#### TASK DATA:
########################################

(** [#updateAzEl]; [d] is [this.#drag]. *)
Definition updateAzEl (t : Trackball) (d : Drag) (deltaX deltaY : num) : Trackball :=
  let scaleX := (Math_PI / nmin (box_width (box d)) (box_height (box d)))%num in
  let scaleY := scaleX in
  let t := set_azimuth t
             (Some (toNumber (azimuth_start t) + deltaX * scaleX)%num) in
  let t :=
    if clampElevation (opts t) then
      set_elevation t
        (Some (nmax (- Math_PI / 2 + Fin (1 / 100))%num
                 (nmin (Math_PI / 2 - Fin (1 / 100))%num
                    (toNumber (elevation_start t) + deltaY * scaleY)%num)))
    else
      set_elevation t
        (Some (toNumber (elevation_start t) + deltaY * scaleY)%num) in
  set_q t (fromEuler (toNumber (elevation t)) (toNumber (azimuth t)) (Fin 0)).

(** The quaternion [dq] built by [#updateTrackball], with the [norm] it
    divides by. *)
Definition trackball_norm (minDim deltaX deltaY : num) : num :=
  let k0 := (deltaY / minDim)%num in
  let k1 := (deltaX / minDim)%num in
  let k2 := Fin 0 in
  nsqrt (k0 * k0 + k1 * k1 + k2 * k2)%num.

Definition trackball_dq (minDim deltaX deltaY : num) : Quaternion :=
  let k0 := (deltaY / minDim)%num in
  let k1 := (deltaX / minDim)%num in
  let k2 := Fin 0 in
  let norm := trackball_norm minDim deltaX deltaY in
  let theta := (norm * Math_PI / 2)%num in
  let cosTheta := ncos theta in
  let sinThetaNormalized := (nsin theta / norm)%num in
  mkQuaternion cosTheta
    (k0 * sinThetaNormalized)%num
    (k1 * sinThetaNormalized)%num
    (k2 * sinThetaNormalized)%num.

(** [#updateTrackball]; [d] is [this.#drag]. *)
Definition updateTrackball (t : Trackball) (d : Drag)
    (deltaX deltaY clientX clientY : num) : Trackball :=
  let minDim := nmin (box_height (box d)) (box_width (box d)) in
  let dq := trackball_dq minDim deltaX deltaY in
  let t := set_q t (mul dq (q0 t)) in
  if is_method (rotationMethod (opts t)) "trackball" then
    let t := set_q0 t (q t) in
    set_drag t (Some (mkDrag (startVector d) (clientX, clientY) (box d)))
  else t.

(** [#updateSphericalMethods]; [d] is [this.#drag].  [None]: the
    TypeError of [Quaternion.fromVectors] reading a component of
    [undefined]. *)
Definition updateSphericalMethods (t : Trackball) (d : Drag)
    (clientX clientY : num) : option Trackball :=
  let currentVector := project t clientX clientY (box d) in
  match startVector d, currentVector with
  | Some u, Some v =>
      let dq := fromVectors u v in
      if is_method (rotationMethod (opts t)) "sphere" then
        let t := set_q t (mul dq (q0 t)) in
        let t := set_q0 t (q t) in
        Some (set_drag t (Some (mkDrag (Some v) (clientX, clientY) (box d))))
      else if includes ["shoemake"; "rounded_arcball"; "bell"]%string
                (rotationMethod (opts t)) then
        Some (set_q t (mul dq (mul dq (q0 t))))
      else Some t
  | _, _ => None
  end.

(** [#updateRotation]; [None]: a TypeError (no drag, or the one of
    [updateSphericalMethods]). *)
Definition updateRotation (t : Trackball) (clientX clientY : num) : option Trackball :=
  match drag t with
  | None => None
  | Some d =>
      let deltaX := (clientX - fst (startPosition d))%num in
      let deltaY := (clientY - snd (startPosition d))%num in
      if neqb deltaX (Fin 0) && neqb deltaY (Fin 0) then Some t
      else
        let method := rotationMethod (opts t) in
        if is_method method "azel" then
          Some (updateAzEl t d deltaX deltaY)
        else if is_method method "trackball"
                || is_method method "trackball_no_precession" then
          Some (updateTrackball t d deltaX deltaY clientX clientY)
        else updateSphericalMethods t d clientX clientY
  end.

(** [#isInBounds] *)
Definition isInBounds (x y : num) (b : Box) : bool :=
  nge x (box_left b) && nle x (box_right b) &&
  nge y (box_top b) && nle y (box_bottom b).

(** [#update], the callback of [requestAnimationFrame].  When
    [#updateRotation] throws, the rest of the callback does not run. *)
Definition update (t : Trackball) : Trackball :=
  match lastMousePosition t, drag t with
  | Some (clientX, clientY), Some d =>
      if isInBounds clientX clientY (box d) then
        match updateRotation t clientX clientY with
        | Some t' => set_isUpdatePending (draw t') false
        | None => t
        end
      else set_isUpdatePending t false
  | _, _ => set_isUpdatePending t false
  end.
(** ** fixFigure *)

Definition fixFigure (param : Params_t) : outcome Params_t :=
  let cur := currentPiece param in
  let* g := for_each block_cells (fun '(i, j) g =>
         if cell_of (shape cur) i j =? 0 then Done g
         else
           let x := posX cur + j in
           let y := posY cur + i in
           if (x >=? 0) && (x <? FIELD_WIDTH) && (y >=? 0)
              && (y <? FIELD_HEIGHT)
           then poke g y x (type cur + 1)
           else Done g)
       (field (game_info param)) in
  Done (set_field g param).

(** ** cleanStr, copyStr, updateInfo, updateCurrentGameInfo *)

Definition cleanStr (param : Params_t) (y : Z) : outcome Params_t :=
  let* g := for_each width_range (fun x g => poke g y x 0)
       (field (game_info param)) in
  Done (set_field g param).

(** The counters of [for (row = y; row > 0; row--)]. *)
Definition rows_down (y : Z) : list Z := rev (seqZ 1 y).

Definition copyStr (param : Params_t) (y : Z) : outcome Params_t :=
  let* g := for_each (rows_down y) (fun row g =>
         for_each width_range (fun col g =>
           let* v := peek g (row - 1) col in poke g row col v) g)
       (field (game_info param)) in
  let* g := for_each width_range (fun col g => poke g 0 col 0) g in
  Done (set_field g param).

Definition updateInfo (param : Params_t) (line_full : Z) : Params_t :=
  let newScore :=
    match line_full with
    | 1 => 100
    | 2 => 300
    | 3 => 700
    | 4 => 1500
    | _ => 1500
    end in
  let gi := game_info param in
  let gi := with_score (int_of (score gi + newScore)) gi in
  let newLevel := score gi ÷ 600 + 1 in
  let newLevel := if newLevel >? 10 then 10 else newLevel in
  let gi :=
    if newLevel =? level gi then gi
    else
      let gi := with_level newLevel gi in
      let gi := with_speed (1000 - (newLevel - 1) * 100) gi in
      if speed gi <? 100 then with_speed 100 gi else gi in
  with_game_info gi param.

(** The inner loop of [updateCurrentGameInfo]: [full_check] of row [y]. *)
Definition fullCheck (g : Grid) (y : Z) : outcome Z :=
  for_each width_range (fun x full_check =>
    let* v := peek g y x in
    Done (if v =? 0 then full_check else full_check + 1)) 0.

(** The outer loop [for (y = FIELD_HEIGHT - 1; y >= 0; y--)], whose body
    raises [y] again after a clear.  One pass either clears a full row or
    lowers [y], so a run makes at most [FIELD_HEIGHT] passes of each kind
    and one last test: [scan_budget] passes are enough
    ([scanLines_enough] below), and [Spin] is never the outcome on a
    matrix of [initMatrix]. *)
Definition scan_budget : nat := 41.

Fixpoint scanLines (budget : nat) (y line_full : Z) (param : Params_t)
    : outcome (Z * Params_t) :=
  match budget with
  | O => Spin
  | S budget' =>
      if y >=? 0 then
        let* full_check := fullCheck (field (game_info param)) y in
        if full_check =? FIELD_WIDTH then
          let* param := cleanStr param y in
          let* param := copyStr param y in
          scanLines budget' (y + 1 - 1) (line_full + 1) param
        else scanLines budget' (y - 1) line_full param
      else Done (line_full, param)
  end.

Definition updateCurrentGameInfo (param : Params_t) : outcome Params_t :=
  let* (line_full, param) := scanLines scan_budget (FIELD_HEIGHT - 1) 0 param in
  if line_full =? 0 then Done param
  else Done (updateInfo param line_full).

(** ** overlayCurrentPiece, createGameInfo *)

Definition overlayCurrentPiece (param : Params_t) : outcome Params_t :=
  let p := currentPiece param in
  let* g := for_each block_cells (fun '(i, j) g =>
         if cell_of (shape p) i j =? 0 then Done g
         else
           let x := posX p + j in
           let y := posY p + i in
           if (x >=? 0) && (x <? FIELD_WIDTH) && (y >=? 0)
              && (y <? FIELD_HEIGHT)
           then poke g y x (type p + 1)
           else Done g)
       (fieldForFront param) in
  Done (with_fieldForFront g param).

(** The counters of [for (i = 0; i < FIELD_HEIGHT; i++)] nested with
    [for (j = 0; j < FIELD_WIDTH; j++)]. *)
Definition field_cells : list (Z * Z) :=
  i ← seqZ 0 FIELD_HEIGHT; j ← width_range; [(i, j)].

(** The snapshot is a [GameInfo_t] by value; its members [field] and
    [next] are pointers, modelled by the contents of the matrices they
    point to when the function returns.  [param] is passed by value but
    the render buffer it points to is shared, so the buffer written here
    is returned as well. *)
Definition createGameInfo (param : Params_t) (return_check : bool)
    : outcome (GameInfo_t * Params_t) :=
  if negb return_check then Done (game_info param, param)
  else
    let* g := for_each field_cells (fun '(i, j) g =>
           let* v := peek (field (game_info param)) i j in poke g i j v)
         (fieldForFront param) in
    let* param := overlayCurrentPiece (with_fieldForFront g param) in
    let gi := game_info param in
    Done (mkGameInfo (fieldForFront param) (next gi) (score gi)
            (high_score gi) (level gi) (speed gi) (pause gi), param).

(** ** getTime *)

(** [now] is what [clock_gettime(CLOCK_MONOTONIC)] stores.  The interval
    is computed in [long] (C's [/] truncates) and then held in a
    [double].  The conversion to [double] rounds, but it is monotone and
    every [int] is a [double], so the comparison with [speed] comes out
    as the comparison of the two integers. *)
Definition getTime (now : timespec) (param : Params_t)
    : bool * Params_t :=
  let drop_interval :=
    long_of
      (long_of (long_of (tv_sec now - tv_sec (drop_time param)) * 1000)
       + long_of (tv_nsec now - tv_nsec (drop_time param)) ÷ 1000000) in
  if drop_interval >=? speed (game_info param)
  then (true, with_drop_time now param)
  else (false, param).

(** ** moveFigureDown, moveFigureLeft, moveFigureRight *)

Definition moveFigureDown (param : Params_t) : outcome (bool * Params_t) :=
  let cur := currentPiece param in
  let newPosY := posY cur + 1 in
  let* return_value :=
    for_each block_cells (fun '(i, j) return_value =>
      if cell_of (shape cur) i j =? 0 then Done return_value
      else
        let x := posX cur + j in
        let y := newPosY + i in
        if y >=? FIELD_HEIGHT then Done false
        else let* v := peek (field (game_info param)) y x in
             Done (if v =? 0 then return_value else false)) true in
  if return_value
  then Done (true, with_currentPiece (with_posY newPosY cur) param)
  else Done (false, param).

Definition moveFigureLeft (param : Params_t) : outcome (bool * Params_t) :=
  let cur := currentPiece param in
  let newPosX := posX cur - 1 in
  let* return_value :=
    for_each block_cells (fun '(i, j) return_value =>
      if cell_of (shape cur) i j =? 0 then Done return_value
      else
        let x := newPosX + j in
        let y := posY cur + i in
        if x <? 0 then Done false
        else let* v := peek (field (game_info param)) y x in
             Done (if v =? 0 then return_value else false)) true in
  if return_value
  then Done (true, with_currentPiece (with_posX newPosX cur) param)
  else Done (false, param).

Definition moveFigureRight (param : Params_t) : outcome (bool * Params_t) :=
  let cur := currentPiece param in
  let newPosX := posX cur + 1 in
  let* return_value :=
    for_each block_cells (fun '(i, j) return_value =>
      if cell_of (shape cur) i j =? 0 then Done return_value
      else
        let x := newPosX + j in
        let y := posY cur + i in
        if x >=? FIELD_WIDTH then Done false
        else let* v := peek (field (game_info param)) y x in
             Done (if v =? 0 then return_value else false)) true in
  if return_value
  then Done (true, with_currentPiece (with_posX newPosX cur) param)
  else Done (false, param).

(** ** rotateShape, canRotate, findMinXY, adjustPositionForLine,
       rotatePiece *)

(** [temp[j][BLOCK - 1 - i] = shape[i][j]] for every cell.  The local
    array is not initialised in C; the loop assigns each of its sixteen
    cells, so what it starts from does not show. *)
Definition turned (shape : Shape) : Shape :=
  fold_left (fun temp '(i, j) =>
               cell_set temp j (BLOCK - 1 - i) (cell_of shape i j))
    block_cells zero_shape.

Definition rotateShape (shape : Shape) : Shape :=
  let temp := turned shape in
  copyPieceShape shape temp.
Lemma list_job_status j ok :
  Py.startswith j "." = false -> More.loads w la j ->
  More.ls_summary w la j !! "success" = Some ok ->
  exists rest more,
    Ls.list_job w la j
    = ((j +:+ (if Results.py_bool ok then " pass " else " FAIL ") +:+ rest) :: more, None).
Proof.
  intros Hhid [Hopen Hload] Hok. unfold Ls.list_job, Results.read_summary. rewrite Hhid.
  unfold Ls.open_errno in Hopen. rewrite Hopen, Hload.
  fold (More.ls_summary w la j). rewrite Hok.
  eexists _, _. cbn [app]. f_equal. f_equal.
  destruct (Results.py_bool ok); reflexivity.
Qed.

(** A finished job that the aggregation passes has a summary that loads
    for [ls] and has the key [success]. *)
Lemma loads_finished names t j :
  listdir (Ls.fs w) (Results.archive_dir ra) = Some names ->
  Results.aggregate (Ls.fs w) ra = Ok t ->
  j ∈ Py.sorted names -> More.plain_name j -> Py.startswith j "." = false ->
  Spec.finished (Ls.fs w) ra j = true ->
  More.loads w la j /\ is_Some (More.ls_summary w la j !! "success").
Proof.
  intros Hls Hagg Hj Hplain Hhid Hfin.
  unfold Results.aggregate, os_listdir in Hagg. rewrite Hls in Hagg.
  cbn [mbind result_bind] in Hagg.
  destruct (classify_all_ok_inv (Ls.fs w) ra _ _ _ Hagg j Hj Hhid Hfin)
    as ([Hopen Hload] & _ & Hok).
  unfold More.loads, Ls.open_errno.
  rewrite (ls_summary_same j Hplain), (same_summary_path j Hplain). auto.
Qed.

End Agreement.


Lemma second_build_is_dropped_witness :
  let repodata := one_repository "localbuild" "https://host/r.git" in
  let w1 := snd (localbuild repodata (start (command "localbuild.py" ["r"; "b"]) ∅)) in
  ends (localbuild repodata) (next_job (command "localbuild.py" ["r"; "b"]) w1)
  = SystemExit.
Proof.
  intros repodata w1.
  destruct (second_build_is_dropped repodata
              (start (command "localbuild.py" ["r"; "b"]) ∅)
              "localbuild.py" "r" "b" []
              (mkRepoConf (Some "localbuild") (Some "https://host/r.git") None)
              "https://host/r.git" "localbuild.py" [])
    as [Hend _].
  - reflexivity.
  - unfold well_formed. simpl. lia.
  - unfold well_formed. simpl. lia.
  - reflexivity.
  - reflexivity.
  - vm_compute. intros H. discriminate H.
  - exact Hend.
Defined.

(** X10. Builds with different keys do not block one another: after a run
    of the standard build type has taken the lock for one key, a run on the
    same robot whose key is another one, free before, takes its own lock,
    extends its own namespace and ends normally. *)
Theorem other_build_is_not_blocked repodata w
    exe repository branch deps conf url
    exe2 repository2 branch2 deps2 conf2 url2 :
  argv w = command exe (repository :: branch :: deps) ->
  well_formed deps ->
  well_formed deps2 ->
  repodata !! repository = Some conf ->
  clone_url conf = Some url ->
  repodata !! repository2 = Some conf2 ->
  clone_url conf2 = Some url2 ->
  repobranch repository branch ∉ locks w ->
  repobranch repository2 branch2 ∉ locks w ->
  repobranch repository2 branch2 <> repobranch repository branch ->
  let w1 := snd (localbuild repodata w) in
  let w2 := next_job (command exe2 (repository2 :: branch2 :: deps2)) w1 in
  ends (localbuild repodata) w2 = Normal tt /\
  namespace_keys (calls (localbuild repodata) w2) = [repobranch repository2 branch2] /\
  locks (snd (localbuild repodata w2))
  = {[repobranch repository2 branch2]} ∪ ({[repobranch repository branch]} ∪ locks w).
Proof.
  intros Hargv Hdeps Hdeps2 Hconf Hurl Hconf2 Hurl2 Hfree Hfree2 Hne w1 w2.
  assert (Hlocks : locks w2 = {[repobranch repository branch]} ∪ locks w).
  { subst w2 w1.
    by rewrite (localbuild_free repodata _ _ _ _ _ _ _ Hargv Hdeps Hconf Hurl Hfree). }
  assert (Hfree' : repobranch repository2 branch2 ∉ locks w2).
  { rewrite Hlocks. apply not_elem_of_union. split; [| done].
    by apply not_elem_of_singleton. }
  assert (Hargv2 : argv w2 = command exe2 (repository2 :: branch2 :: deps2)) by done.
  destruct (localbuild_free_keys repodata _ _ _ _ _ _ _
              Hargv2 Hdeps2 Hconf2 Hurl2 Hfree') as (Hend & Hl & _ & Hspace & _).
  split; [exact Hend |]. split; [exact Hspace |].
  by rewrite Hl, Hlocks.
Qed.

Lemma other_build_is_not_blocked_witness :
  let w1 := snd (localbuild two_repositories
                   (start (command "localbuild.py" ["r"; "b"]) ∅)) in
  ends (localbuild two_repositories) (next_job (command "localbuild.py" ["s"; "b"]) w1)
  = Normal tt.
Proof.
  intros w1.
  destruct (other_build_is_not_blocked two_repositories
              (start (command "localbuild.py" ["r"; "b"]) ∅)
              "localbuild.py" "r" "b" []
              (mkRepoConf (Some "localbuild") (Some "https://host/r.git") None)
              "https://host/r.git"
              "localbuild.py" "s" "b" []
              (mkRepoConf (Some "localbuild") (Some "https://host/s.git") None)
              "https://host/s.git")
    as [Hend _].
  - reflexivity.
  - unfold well_formed. simpl. lia.
  - unfold well_formed. simpl. lia.
  - vm_compute. reflexivity.
  - reflexivity.
  - vm_compute. reflexivity.
  - reflexivity.
  - vm_compute. intros H. discriminate H.
  - vm_compute. intros H. discriminate H.
  - vm_compute. intros H. discriminate H.
  - exact Hend.
Defined.

(** ** The build key *)

Lemma string_app_nil (s : string) : EmptyString +:+ s = s.
Proof. reflexivity. Qed.

Lemma string_app_cons (c : ascii) (s1 s2 : string) :
  String c s1 +:+ s2 = String c (s1 +:+ s2).
Proof. reflexivity. Qed.

Lemma string_app_assoc (s1 s2 s3 : string) :
  (s1 +:+ s2) +:+ s3 = s1 +:+ (s2 +:+ s3).
Proof.
  induction s1 as [|c s1 IH]; [done |].
  by rewrite !string_app_cons, IH.
Qed.

(** X11. The key does not tell a slash in the repository from a slash in
    the branch: the repository repository/x with the branch b and the
    repository repository with the branch x/b have the same key. So once a
    run of the standard build type has taken the lock for the first, a
    build of the second on the same robot is dropped as already in
    progress, without a task. *)
Theorem keys_collide_across_the_slash repodata w
    exe repository x branch deps conf url exe2 deps2 conf2 url2 :
  let repository1 := repository +:+ "/" +:+ x in
  let branch2 := x +:+ "/" +:+ branch in
  argv w = command exe (repository1 :: branch :: deps) ->
  well_formed deps ->
  well_formed deps2 ->
  repodata !! repository1 = Some conf ->
  clone_url conf = Some url ->
  repodata !! repository = Some conf2 ->
  clone_url conf2 = Some url2 ->
  repobranch repository1 branch ∉ locks w ->
  let w1 := snd (localbuild repodata w) in
  let w2 := next_job (command exe2 (repository :: branch2 :: deps2)) w1 in
  repobranch repository1 branch = repobranch repository branch2 /\
  ends (localbuild repodata) w2 = SystemExit /\
  logs (calls (localbuild repodata) w2)
  = [("Warn", already_in_progress (repobranch repository1 branch))] /\
  tasks (calls (localbuild repodata) w2) = [].
Proof.
  intros repository1 branch2 Hargv Hdeps Hdeps2 Hconf Hurl Hconf2 Hurl2 Hfree w1 w2.
  assert (Hkey : repobranch repository1 branch = repobranch repository branch2).
  { unfold repobranch, repository1, branch2. by rewrite !string_app_assoc. }
  split; [exact Hkey |].
  assert (Hheld : repobranch repository branch2 ∈ locks w2).
  { rewrite <- Hkey. subst w2 w1.
    rewrite (localbuild_free repodata _ _ _ _ _ _ _ Hargv Hdeps Hconf Hurl Hfree).
    cbn. apply elem_of_union_l. by apply elem_of_singleton. }
  assert (Hargv2 : argv w2 = command exe2 (repository :: branch2 :: deps2)) by done.
  pose proof (localbuild_held repodata _ _ _ _ _ _ _ Hargv2 Hdeps2 Hconf2 Hurl2 Hheld)
    as Hrun.
  destruct (run_calls _ _ _ _ _ _ _ Hrun) as [-> ->].
  rewrite Hkey.
  by_arguments deps2 Hdeps2; done.
Qed.

Lemma keys_collide_across_the_slash_witness :
  let w1 := snd (localbuild nested_repositories
                   (start (command "localbuild.py" ["org/app"; "main"]) ∅)) in
  ends (localbuild nested_repositories)
    (next_job (command "localbuild.py" ["org"; "app/main"]) w1)
  = SystemExit.
Proof.
  intros w1.
  destruct (keys_collide_across_the_slash nested_repositories
              (start (command "localbuild.py" ["org/app"; "main"]) ∅)
              "localbuild.py" "org" "app" "main" []
              (mkRepoConf (Some "localbuild") (Some "https://host/app.git") None)
              "https://host/app.git"
              "localbuild.py" []
              (mkRepoConf (Some "localbuild") (Some "https://host/org.git") None)
              "https://host/org.git")
    as (_ & Hend & _).
  - reflexivity.
  - unfold well_formed. simpl. lia.
  - unfold well_formed. simpl. lia.
  - vm_compute. reflexivity.
  - reflexivity.
  - vm_compute. reflexivity.
  - reflexivity.
  - vm_compute. intros H. discriminate H.
  - exact Hend.
Defined.

(** X12. Among repository identifiers without a slash the key is faithful:
    two builds have the same key only if they are builds of the same
    repository and the same branch, whatever the branches look like. *)
Theorem key_is_faithful_without_slash repository1 branch1 repository2 branch2 :
  slash_free repository1 = true ->
  slash_free repository2 = true ->
  repobranch repository1 branch1 = repobranch repository2 branch2 ->
  repository1 = repository2 /\ branch1 = branch2.
Proof.
  unfold repobranch.
  revert repository2.
  induction repository1 as [|c1 r1 IH]; intros [|c2 r2] Hfree1 Hfree2 Hkey;
    rewrite ?string_app_cons, ?string_app_nil in Hkey;
    cbn [slash_free] in Hfree1, Hfree2.
  - by injection Hkey as ->.
  - injection Hkey as <- _. by rewrite Ascii.eqb_refl in Hfree2.
  - injection Hkey as -> _. by rewrite Ascii.eqb_refl in Hfree1.
  - injection Hkey as -> Hkey.
    apply andb_prop in Hfree1 as [_ Hfree1].
    apply andb_prop in Hfree2 as [_ Hfree2].
    by destruct (IH r2 Hfree1 Hfree2 Hkey) as [-> ->].
Qed.

Lemma key_is_faithful_without_slash_witness :
  "app" = "app" /\ "feature/x" = "feature/x".
Proof.
  apply (key_is_faithful_without_slash "app" "feature/x" "app" "feature/x");
    reflexivity.
Defined.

########################################

#### PROBLEM:
Once the line with "with_game_info gi param." is found in the records above, print exactly that line and every line after it through the line with "(** ** overlayCurrentPiece, createGameInfo *)".

#### TASK ANSWER:
  with_game_info gi param.

(** The inner loop of [updateCurrentGameInfo]: [full_check] of row [y]. *)
Definition fullCheck (g : Grid) (y : Z) : outcome Z :=
  for_each width_range (fun x full_check =>
    let* v := peek g y x in
    Done (if v =? 0 then full_check else full_check + 1)) 0.

(** The outer loop [for (y = FIELD_HEIGHT - 1; y >= 0; y--)], whose body
    raises [y] again after a clear.  One pass either clears a full row or
    lowers [y], so a run makes at most [FIELD_HEIGHT] passes of each kind
    and one last test: [scan_budget] passes are enough
    ([scanLines_enough] below), and [Spin] is never the outcome on a
    matrix of [initMatrix]. *)
Definition scan_budget : nat := 41.

Fixpoint scanLines (budget : nat) (y line_full : Z) (param : Params_t)
    : outcome (Z * Params_t) :=
  match budget with
  | O => Spin
  | S budget' =>
      if y >=? 0 then
        let* full_check := fullCheck (field (game_info param)) y in
        if full_check =? FIELD_WIDTH then
          let* param := cleanStr param y in
          let* param := copyStr param y in
          scanLines budget' (y + 1 - 1) (line_full + 1) param
        else scanLines budget' (y - 1) line_full param
      else Done (line_full, param)
  end.

Definition updateCurrentGameInfo (param : Params_t) : outcome Params_t :=
  let* (line_full, param) := scanLines scan_budget (FIELD_HEIGHT - 1) 0 param in
  if line_full =? 0 then Done param
  else Done (updateInfo param line_full).

(** ** overlayCurrentPiece, createGameInfo *)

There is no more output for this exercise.